◆ To do:
Exactly the lines below from the one with "value :: rest" up to and including the one with "[key] => CmdDel" make up the answer, with nothing else added.

◆ Material for this exercise:
(* ===== verification/Kvcli.v ===== *)
(** * cmd/kvcli/main.go: the interactive client

    A line is parsed into a command; a command runs on the clerk's operations, the
    versions remembered and the watches started.  What is printed is a value, its
    formatting is left out.  The clerk's operations, the clock and the deadline of a
    retry are arguments. *)
From stdpp Require Import prelude gmap sorting strings pretty.
From stdpp Require Import options.
From S2P Require Import Prelude Json KvApi Topology Pb Router Client KvMigrate.
Local Open Scope Z_scope.

(** ** Start *)

(** [loadShardingConfig]: like the one of the migration tool, but the numbers of
    shards, the owners and the epoch are not read. *)
Definition loadShardingConfig (content : option json) : option ShardingConfig :=
  j ← content; m ← as_struct j;
  groups ← as_slice unmarshal_jsonGroup (jfield "groups" m);
  vnodes ← as_int64 (jfield "virtual_node_count" m);
  connect ← as_int64 (jfield "connect_timeout_ms" m);
  request ← as_int64 (jfield "request_timeout_ms" m);
  preferred ← as_int64 (jfield "preferred_replicas" m);
  Some {| sc_Groups := groups; sc_NumShards := 0; sc_VirtualNodeCount := vnodes; sc_PreferredReplicas := preferred;
          sc_ConnectTimeout := timeout_of connect; sc_RequestTimeout := timeout_of request; sc_ShardToGroup := []; sc_TopologyEpoch := 0 |}.

(** How the clerk is made: from a configuration file or from server addresses. *)
Inductive clerk_source := FromConfig (path : string) | FromServers (servers : list string).
Definition choose_clerk (meta : gmap string string) (exists_file : string → bool) (shardingConfig serversFlag : string) : clerk_source :=
  let from_flag := TrimSpace shardingConfig in
  let path :=
    if decide (from_flag = "") then
      let p := TrimSpace (default "" (meta !! "SHARDING_CONFIG")) in
      if decide (p ≠ "") then if exists_file p then p else "" else ""
    else from_flag in
  let servers :=
    if decide (TrimSpace serversFlag = "") then
      let s := TrimSpace (default "" (meta !! "RAFT_SERVERS")) in
      if decide (s ≠ "") then s else "127.0.0.1:15000,127.0.0.1:15001,127.0.0.1:15002"
    else TrimSpace serversFlag in
  if decide (path ≠ "") then FromConfig path else FromServers (TrimSpace <$> Split comma servers).
(** [None]: a panic, or the exit after an error. *)
Definition make_clerk (dial : string → bool) (now : Z) rpc (read : string → option json) (source : clerk_source)
    : option (ShardRouter * list (option router_err)) :=
  match source with
  | FromConfig path =>
      cfg ← loadShardingConfig (read path); res ← MakeShardedClerk dial now rpc cfg;
      match res with inl _ => None | inr clerk => Some clerk end
  | FromServers servers => MakeClerk dial now rpc servers
  end.

(** ** Parsing *)

(** [strings.Fields]. *)
Fixpoint fields_from (word : string) (s : string) : list string :=
  let flush := if decide (word = "") then [] else [word] in
  match s with
  | EmptyString => flush
  | String c s => if is_space c then flush ++ fields_from "" s else fields_from (word +:+ String c "") s
  end.
Definition Fields (s : string) : list string := fields_from "" s.
(** [strconv.Atoi] is [ParseInt] on a 64-bit machine; the conversion to int32 wraps. *)
Definition parseLimit (raw : string) : option Z := wrapS32 <$> ParseInt raw.

Inductive watch_mode := WatchKey | WatchPrefix.
Inductive command :=
  | CmdHelp | CmdExit
  | CmdGet (key : string)
  | CmdPut (key value : string) (version : option Z)
  | CmdPutTTL (key value : string) (ttl : Z) (version : option Z)
  | CmdDel (key : string)
  | CmdScan (prefix : string) (limit : Z)
  | CmdWatch (mode : watch_mode) (pattern : string)
  | CmdUnwatchAll | CmdUnwatch (id : Z) | CmdListWatch
  | CmdUsage (name : string) | CmdInvalid (what : string) | CmdUnknown.

Definition with_version (rest : list string) (k : option Z → command) : command :=
  match rest with
  | [raw] => match ParseInt raw with Some v => k (Some v) | None => CmdInvalid "version" end
  | _ => k None
  end.
Definition parse_put_ttl (args : list string) : command :=
  match args with
  | key :: value :: ttl :: rest =>
      if decide (length rest ≤ 1)%nat then
        match ParseInt ttl with Some ttl => with_version rest (CmdPutTTL key value ttl) | None => CmdInvalid "ttl_seconds" end
      else CmdUsage "put-ttl"
  | _ => CmdUsage "put-ttl"
  end.
Definition parse_watch (args : list string) : command :=
  match args with
  | [mode; pattern] =>
      let mode := ToLower mode in
      if decide (mode = "key") then CmdWatch WatchKey pattern
      else if decide (mode = "prefix") then CmdWatch WatchPrefix pattern else CmdUsage "watch"
  | _ => CmdUsage "watch"
  end.
Definition parse_unwatch (args : list string) : command :=
  match args with
  | [id] => if decide (ToLower id = "all") then CmdUnwatchAll
            else match ParseInt id with Some id => CmdUnwatch id | None => CmdInvalid "watch id" end
  | _ => CmdUsage "unwatch"
  end.
(** The switch over the first field. *)
Definition parse (name : string) (args : list string) : command :=
  let cmd := ToLower name in
  if decide (cmd = "help") then CmdHelp
  else if decide (cmd = "exit" ∨ cmd = "quit") then CmdExit
  else if decide (cmd = "get") then match args with [key] => CmdGet key | _ => CmdUsage "get" end
  else if decide (cmd = "put") then
    match args with
    | key :: value :: rest => if decide (length rest ≤ 1)%nat then with_version rest (CmdPut key value) else CmdUsage "put"
    | _ => CmdUsage "put"
    end
  else if decide (cmd = "put-ttl") then
    parse_put_ttl args
  else if decide (cmd = "del" ∨ cmd = "delete") then match args with [key] => CmdDel key | _ => CmdUsage "del" end
  else if decide (cmd = "scan") then
    match args with
    | [prefix] => CmdScan prefix 0
    | [prefix; raw] => match parseLimit raw with Some l => CmdScan prefix l | None => CmdInvalid "limit" end
    | _ => CmdUsage "scan"
    end
  else if decide (cmd = "watch") then parse_watch args
  else if decide (cmd = "unwatch") then parse_unwatch args
  else if decide (cmd = "list-watch") then CmdListWatch
  else CmdUnknown.

(** ** Running a command *)

Record clerk_ops (W Sub : Type) := {
  ck_Get : string → W → W * (string * Z * Z * Err);
  ck_Put : string → string → Z → W → W * Err;
  ck_PutWithTTL : string → string → Z → Z → W → W * Err;
  ck_Delete : string → W → W * Err;
  ck_Scan : string → Z → W → W * (list KeyValue * Err);
  ck_Watch : string → bool → W → W * (string + Sub);
  ck_Cancel : Sub → W → W }.
Arguments ck_Get {W Sub}. Arguments ck_Put {W Sub}. Arguments ck_PutWithTTL {W Sub}. Arguments ck_Delete {W Sub}.
Arguments ck_Scan {W Sub}. Arguments ck_Watch {W Sub}. Arguments ck_Cancel {W Sub}.

Record cli (Sub : Type) := mkCli { cl_watchers : gmap Z Sub; cl_nextWatchID : Z; cl_localVersion : gmap string Z }.
Arguments mkCli {Sub}. Arguments cl_watchers {Sub}. Arguments cl_nextWatchID {Sub}. Arguments cl_localVersion {Sub}.

Inductive expiry := NoExpiry | Expired (expires : Z) | Remaining (expires seconds : Z).
Inductive output :=
  | OutHelp | OutBye | OutUsage (name : string) | OutInvalid (what : string) | OutUnknown
  | OutGet (value : string) (version : Z) (e : expiry) | OutGetErr (value : string) (version : Z) (e : Err)
  | OutNoVersion (e : Err)
  | OutPut (ttl : option Z) (retries : Z) | OutPutErr (e : Err) | OutPutRefresh (e refresh : Err)
  | OutDelete (e : Err)
  | OutScan (items : list (KeyValue * expiry)) | OutScanErr (e : Err)
  | OutWatch (id : Z) (mode : watch_mode) (pattern : string) | OutWatchErr (e : string)
  | OutAllCanceled | OutCanceled (id : Z) | OutNoWatch (id : Z) | OutWatches (ids : list Z).

Definition show_expiry (now expires : Z) : expiry :=
  let remainingSec := wrapS64 (expires - now) `quot` 1000000000 in
  if decide (0 < expires) then if decide (0 < remainingSec) then Remaining expires remainingSec else Expired expires else NoExpiry.

Section run.
Context {W Sub : Type} (ck : clerk_ops W Sub).
Variable past_deadline : W → bool.
Variable clock : W → Z.
(** [sort.Slice] by key. *)
Variable sort_by_key : list KeyValue → list KeyValue.

Definition put_maxAttempts (explicit : bool) : Z := if explicit then 1 else 200.
(** What may have changed: errors after which the version is read again. *)
Definition retriable (e : Err) : bool := bool_decide (e = ErrVersion ∨ e = ErrMaybe ∨ e = ErrNoKey).
(** The retry loop of [put] and of [put-ttl]; the version it puts last if it is
    accepted.  [fuel] counts attempts, [None] if it does not suffice. *)
Fixpoint put_loop (fuel : nat) (ttl : option Z) (put : Z → W → W * Err) (key : string) (explicit : bool) (attempts version : Z) (w : W)
    : option (W * option Z * output) :=
  match fuel with
  | O => None
  | S fuel =>
      let attempts := attempts + 1 in
      let '(w, errCode) := put version w in
      if decide (errCode = OK) then Some (w, Some (wrapS64 (version + 1)), OutPut ttl (attempts - 1))
      else if explicit || negb (retriable errCode) || bool_decide (put_maxAttempts explicit ≤ attempts) || past_deadline w
      then Some (w, None, OutPutErr errCode)
      else
        let '(w, (_, ver, _, gerr)) := ck_Get ck key w in
        if decide (gerr = OK) then put_loop fuel ttl put key explicit attempts ver w
        else if decide (gerr = ErrNoKey) then put_loop fuel ttl put key explicit attempts 0 w
        else Some (w, None, OutPutRefresh errCode gerr)
  end.
(** The version of a put without one: remembered, or read. *)
Definition find_version (s : cli Sub) (key : string) (w : W) : W * (Err + Z) :=
  match cl_localVersion s !! key with
  | Some v => (w, inr v)
  | None =>
      let '(w, (_, ver, _, gerr)) := ck_Get ck key w in
      (w, if decide (gerr = OK) then inr ver else if decide (gerr = ErrNoKey) then inr 0 else inl gerr)
  end.
Definition run_put (s : cli Sub) (ttl : option Z) (put : Z → W → W * Err) (key : string) (version : option Z) (w : W)
    : option (W * cli Sub * output) :=
  let '(w, v) := match version with Some v => (w, inr v) | None => find_version s key w end in
  match v with
  | inl gerr => Some (w, s, OutNoVersion gerr)
  | inr v =>
      let explicit := bool_decide (is_Some version) in
      '(w, remembered, out) ← put_loop (Z.to_nat (put_maxAttempts explicit)) ttl put key explicit 0 v w;
      let s := match remembered with
               | Some v => mkCli (cl_watchers s) (cl_nextWatchID s) (<[key := v]> (cl_localVersion s))
               | None => s
               end in
      Some (w, s, out)
  end.
Definition cancel_all (s : cli Sub) (w : W) : W * cli Sub :=
  (foldr (λ '(_, sub), ck_Cancel ck sub) w (map_to_list (cl_watchers s)), mkCli ∅ (cl_nextWatchID s) (cl_localVersion s)).

(** One command; [None] never happens. *)
Definition exec_command (c : command) (s : cli Sub) (w : W) : option (W * cli Sub * output) :=
  match c with
  | CmdHelp => Some (w, s, OutHelp)
  | CmdExit => let '(w, s) := cancel_all s w in Some (w, s, OutBye)
  | CmdGet key =>
      let '(w, (val, ver, expires, e)) := ck_Get ck key w in
      Some (w, s, if decide (e = OK) then OutGet val ver (show_expiry (clock w) expires) else OutGetErr val ver e)
  | CmdPut key value version => run_put s None (ck_Put ck key value) key version w
  | CmdPutTTL key value ttl version => run_put s (Some ttl) (λ v, ck_PutWithTTL ck key value v ttl) key version w
  | CmdDel key =>
      let '(w, errCode) := ck_Delete ck key w in
      Some (w, if decide (errCode = OK ∨ errCode = ErrNoKey) then mkCli (cl_watchers s) (cl_nextWatchID s) (delete key (cl_localVersion s)) else s,
            OutDelete errCode)
  | CmdScan prefix limit =>
      let '(w, (items, e)) := ck_Scan ck prefix limit w in
      Some (w, s, if decide (e = OK) then OutScan ((λ item, (item, show_expiry (clock w) (kv_expires item))) <$> sort_by_key items) else OutScanErr e)
  | CmdWatch mode pattern =>
      let '(w, res) := ck_Watch ck pattern (match mode with WatchPrefix => true | WatchKey => false end) w in
      match res with
      | inl e => Some (w, s, OutWatchErr e)
      | inr sub =>
          let id := cl_nextWatchID s in
          Some (w, mkCli (<[id := sub]> (cl_watchers s)) (wrapS64 (id + 1)) (cl_localVersion s), OutWatch id mode pattern)
      end
  | CmdUnwatchAll => let '(w, s) := cancel_all s w in Some (w, s, OutAllCanceled)
  | CmdUnwatch id =>
      match cl_watchers s !! id with
      | None => Some (w, s, OutNoWatch id)
      | Some sub => Some (ck_Cancel ck sub w, mkCli (delete id (cl_watchers s)) (cl_nextWatchID s) (cl_localVersion s), OutCanceled id)
      end
  | CmdListWatch => Some (w, s, OutWatches (sort_ints (elements (dom (cl_watchers s)))))
  | CmdUsage name => Some (w, s, OutUsage name)
  | CmdInvalid what => Some (w, s, OutInvalid what)
  | CmdUnknown => Some (w, s, OutUnknown)
  end.

(** The loop over the lines of the input, to its end or to [exit]. *)
Fixpoint session (lines : list string) (s : cli Sub) (w : W) : option (W * cli Sub * list output) :=
  match lines with
  | [] => Some (w, s, [])
  | line :: lines =>
      match Fields (TrimSpace line) with
      | [] => session lines s w
      | name :: args =>
          let c := parse name args in
          '(w, s, out) ← exec_command c s w;
          if decide (ToLower name = "exit" ∨ ToLower name = "quit") then Some (w, s, [out])
          else '(w, s, outs) ← session lines s w; Some (w, s, out :: outs)
      end
  end.
Definition main_session (lines : list string) (w : W) : option (W * cli Sub * list output) := session lines (mkCli ∅ 1 ∅) w.
End run.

◆ Output of the exercise:
    | key :: value :: rest => if decide (length rest ≤ 1)%nat then with_version rest (CmdPut key value) else CmdUsage "put"
    | _ => CmdUsage "put"
    end
  else if decide (cmd = "put-ttl") then
    parse_put_ttl args
  else if decide (cmd = "del" ∨ cmd = "delete") then match args with [key] => CmdDel key | _ => CmdUsage "del" end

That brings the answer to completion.